COURT OF APPEAL FOR ONTARIO
CITATION: Machaj v. RBC General Insurance Company, 2016 ONCA 257
DATE: 20160408
DOCKET: C60814
Sharpe, Juriansz and Roberts JJ.A.
BETWEEN
Zofia Machaj
Plaintiff (Appellant)
and
RBC General Insurance Company
Defendant (Respondent)
Sandi J. Smith, for the appellant
Harry P. Brown, for the respondent
Heard: April 5, 2016
On appeal from the order of Justice A.C.R. Whitten of the Superior Court of Justice, dated July 3, 2015.
ENDORSEMENT
[1] This is an appeal from an order dismissing an action for catastrophic injury Statutory Accident Benefits on the ground that it is statute barred by virtue of the Insurance Act, R.S.0. 1990, c. I-8, s. 281.1(1). The motion judge found that the appellant’s claim was barred because a mediation proceeding had not been commenced “within two years after the insurer’s refusal to pay the benefits claimed”.
[2] The central issue is whether motion judge erred by concluding that the decision of the Divisional Court in Do v. Guarantee Insurance Co., 2015 ONSC 1891 did not apply.
[3] Do upheld a consistent line of arbitral decisions holding that an insurer’s denial of the existence of the status of catastrophic impairment does not in itself amount to a denial of a benefit and that is it is only where a specific benefit is denied that the limitation period commences to run against the claimant. The Divisional Court accepted the proposition that catastrophic impairment status is not itself a benefit, but rather a designation that entitles a claimant to request extended medical, rehabilitation and/or attendant care benefits and other expenses.
[4] In this case, the appellant completed an OFC-19 form claim seeking a “catastrophic determination”. No claim was made for specific benefits. The respondent insurer denied the request for catastrophic impairment status. Its OFC-9 Explanation of Benefits gave the following reason for the denial: “Please note that the assessors have formed the consensus opinion that you have not sustained a Catastrophic Impairment and therefore you do not qualify for the increased benefits” [Emphasis added]. Part 4 of the respondent’s OFC-9 form’s list of specific benefits was left blank.

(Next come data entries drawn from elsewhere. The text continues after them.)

(** * Table view state: a shallow embedding of [src/components/Table/Table.tsx]

    The component keeps a list of posts, a view state (search text, id-range
    text, sort column and direction, page number), derives the filtered and
    sorted rows from them, and persists the view state as JSON in
    [localStorage].

    Conventions of the embedding:
    - a JavaScript string is its sequence of UTF-16 code units, [list N];
    - a [number] that holds an integer is a [Z], which is exact for the
      magnitudes below [2^53] that ids, pages and array lengths have; the
      [NaN] that [parseInt] may return is [None] in an [option Z];
    - an exception is the [Throw] constructor of [completion];
    - arrays live in a store of cells addressed by references, so that two
      variables can hold the same array. *)

From Stdlib Require Import ZArith NArith List Ascii String Lia Bool Sorted.
From stdpp Require Import base option list gmap.

Import ListNotations.
Local Open Scope Z_scope.

(** ** Strings *)

Abbreviation jsstring := (list N).

(** The code units of an ASCII literal. *)
Definition js (s : string) : jsstring :=
  List.map N_of_ascii (list_ascii_of_string s).

(** The same, with every apostrophe of the literal standing for a double
    quote (code unit 34), which is convenient for JSON texts. *)
Definition jsq (s : string) : jsstring :=
  List.map (fun c => if N.eqb c 39 then 34%N else c) (js s).

Fixpoint str_eqb (a b : jsstring) : bool :=
  match a, b with
  | [], [] => true
  | x :: a', y :: b' => N.eqb x y && str_eqb a' b'
  | _, _ => false
  end.
(** C5. With a positive batch size, both tables in place and keys to
    spare, and a catalog of N items of which exactly one fails at the
    scoring stage while every other item passes every stage (its
    features are floats and its parameters bind), the run ends normally
    with [processed_count = N - 1] and [error_count = 1], and the
    committed database holds a new mood_analysis row and exactly one
    songs row, its own, for each of the N - 1 other items. *)
Theorem one_scoring_failure_is_isolated
    (batch_size : Z) db (k : nat) (tk : track) (fk : features) :
  0 < batch_size →
  has_tables db →
  keys_below (max_rowid - Z.of_nat (length (load_all_tracks env))) db →
  load_all_tracks env !! k = Some tk →
  extract_mood_features env (file_path tk) = Some fk →
  analyze_mood fk = None →
  (∀ j t, j ≠ k → load_all_tracks env !! j = Some t →
          passes_every_stage env t = true) →
  ∃ out db',
    process_and_store env batch_size db =
      Completed out db' (Z.of_nat (length (load_all_tracks env)) - 1) 1 ∧
    "Successfully processed: "
      +:+ pretty (Z.of_nat (length (load_all_tracks env)) - 1) +:+ " tracks" ∈ out ∧
    "Errors: " +:+ pretty 1 +:+ " tracks" ∈ out ∧
    S (length (mood_rows db')) =
      (length (mood_rows db) + length (load_all_tracks env))%nat ∧
    (∀ j t, j ≠ k → load_all_tracks env !! j = Some t →
       ∃ (m : moods) (row : song_row),
         scored env t = Some m ∧ song_params t = Ok row ∧
         (∃ id : Z, mood_row_of id (track_id t) m ∈ mood_rows db') ∧
         filter (λ r, song_track_id r = track_id t) (song_rows db') = [row]).
Proof.
  intros Hb Ht Hkeys Hk Hex Han Hothers.
  assert (load_all_tracks env ≠ []) as Hne by (intros E; by rewrite E in Hk).
  destruct (process_and_store_completed batch_size db Hb Hne)
    as (out & Hrun & Hout1 & Hout2).
  assert (scored env tk = None) as Hsk by (unfold scored; by rewrite Hex).
  assert (passes_every_stage env tk ≠ true) as Hfail.
  { intros [Hf _]%andb_true_iff. apply float_features_scored in Hf.
    rewrite Hsk in Hf. by destruct Hf. }
  destruct (count_one_failure (λ t, passes_every_stage env t = true)
              (load_all_tracks env) k tk Hk Hfail Hothers) as [Hc1 _].
  unfold process_all in *.
  set (st0 := start_state db []) in *.
  destruct (fold_tracks_passing (load_all_tracks env) st0
              (max_rowid - Z.of_nat (length (load_all_tracks env))) Ht Hkeys)
    as (new & Hrows & Hall & Hsongs & Hp & He); [lia|].
  set (final := fold_left step (load_all_tracks env) st0) in *.
  set (passing := filter (λ t, passes_every_stage env t = true)
                    (load_all_tracks env)) in *.
  pose proof (Forall2_length _ _ _ Hall) as Hlen.
  assert (processed_count final = Z.of_nat (length (load_all_tracks env)) - 1)
    as Hp' by (rewrite Hp; simpl; lia).
  assert (error_count final = 1) as He' by (rewrite He; simpl; lia).
  exists out, (working (conn final)).
  rewrite Hp', He' in Hrun. rewrite Hp' in Hout1. rewrite He' in Hout2.
  split; [done|]. split; [done|]. split; [done|].
  split; [rewrite Hrows, length_app; simpl; lia|].
  intros j t Hj Hjt.
  pose proof (Hothers j t Hj Hjt) as Hpass.
  assert (t ∈ passing) as Hin.
  { apply list_elem_of_filter. split; [done|].
    apply list_elem_of_lookup. by exists j. }
  apply andb_true_iff in Hpass as [Hf Hst].
  apply float_features_scored in Hf as [m Hsc].
  apply song_params_storable in Hst as [row Hpr].
  exists m, row. split; [done|]. split; [done|]. split.
  - apply list_elem_of_lookup in Hin as [i Hi].
    destruct (Forall2_lookup_r _ _ _ _ _ Hall Hi) as (r & Hr & m' & Hsc' & Heq).
    assert (m' = m) as -> by congruence.
    exists (mood_id r). rewrite Hrows, <-Heq.
    apply elem_of_app. right. apply list_elem_of_lookup. by exists i.
  - rewrite Hsongs. apply upsert_songs_filter_key_in; [|done..].
    apply storable_ids_NoDup. by intros t' [_ ?]%andb_true_iff.
Qed.

End Batch.

Lemma one_scoring_failure_is_isolated_witness :
  ∃ out db',
    process_and_store example_env 2 fresh_database = Completed out db' (3 - 1) 1 ∧
    S (length (mood_rows db')) = (0 + 3)%nat.
Proof.
  destruct (one_scoring_failure_is_isolated example_env 2 fresh_database 1
              example_track_5 (delete "tempo" example_features))
    as (out & db' & Hrun & _ & _ & Hlen & _).
  - lia.
  - split; by eexists.
  - split; [by vm_compute|]. split; [by vm_compute|constructor].
  - vm_compute. reflexivity.
  - reflexivity.
  - vm_compute. reflexivity.
  - intros j t Hj Hjt.
    destruct j as [|[|[|j]]]; [|done| |];
      vm_compute in Hjt; [injection Hjt as <-..|discriminate];
      vm_compute; reflexivity.
  - exists out, db'. split; [exact Hrun|exact Hlen].
Defined.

[5] The respondent submits, and the motion judge found, that by adding the words “and therefore you do not qualify for the increased benefits”, the insurer did deny benefits within the meaning of s. 281.1(1). The insurer’s denial in Do did not contain that language and the motion judge concluded that Do was therefore distinguishable.
[6] We respectfully disagree with that conclusion. In our view, there is no difference in substance between the denial that was made in the case at bar and the denial that was made in Do. We agree with the appellant that the line of authority culminating in Do establishes that there is a clear distinction to be drawn between the claim for determination of catastrophic status and a claim for the specific benefits to which an injured person is entitled if found to have suffered a catastrophic injury. Do stands for the proposition that the two year limitation period only applies to claims for specific benefits and not to a claim for a determination of catastrophic injury status. In our opinion, by adding the words “and you therefore you do not qualify for the increased benefits”, the respondent insurer was doing nothing more than telling the appellant that she lacked status to claim increased benefits. The additional words did not convert what was, in substance, a denial of a catastrophic determination into a denial of the specific benefits that would trigger the commencement of the two year limitation period.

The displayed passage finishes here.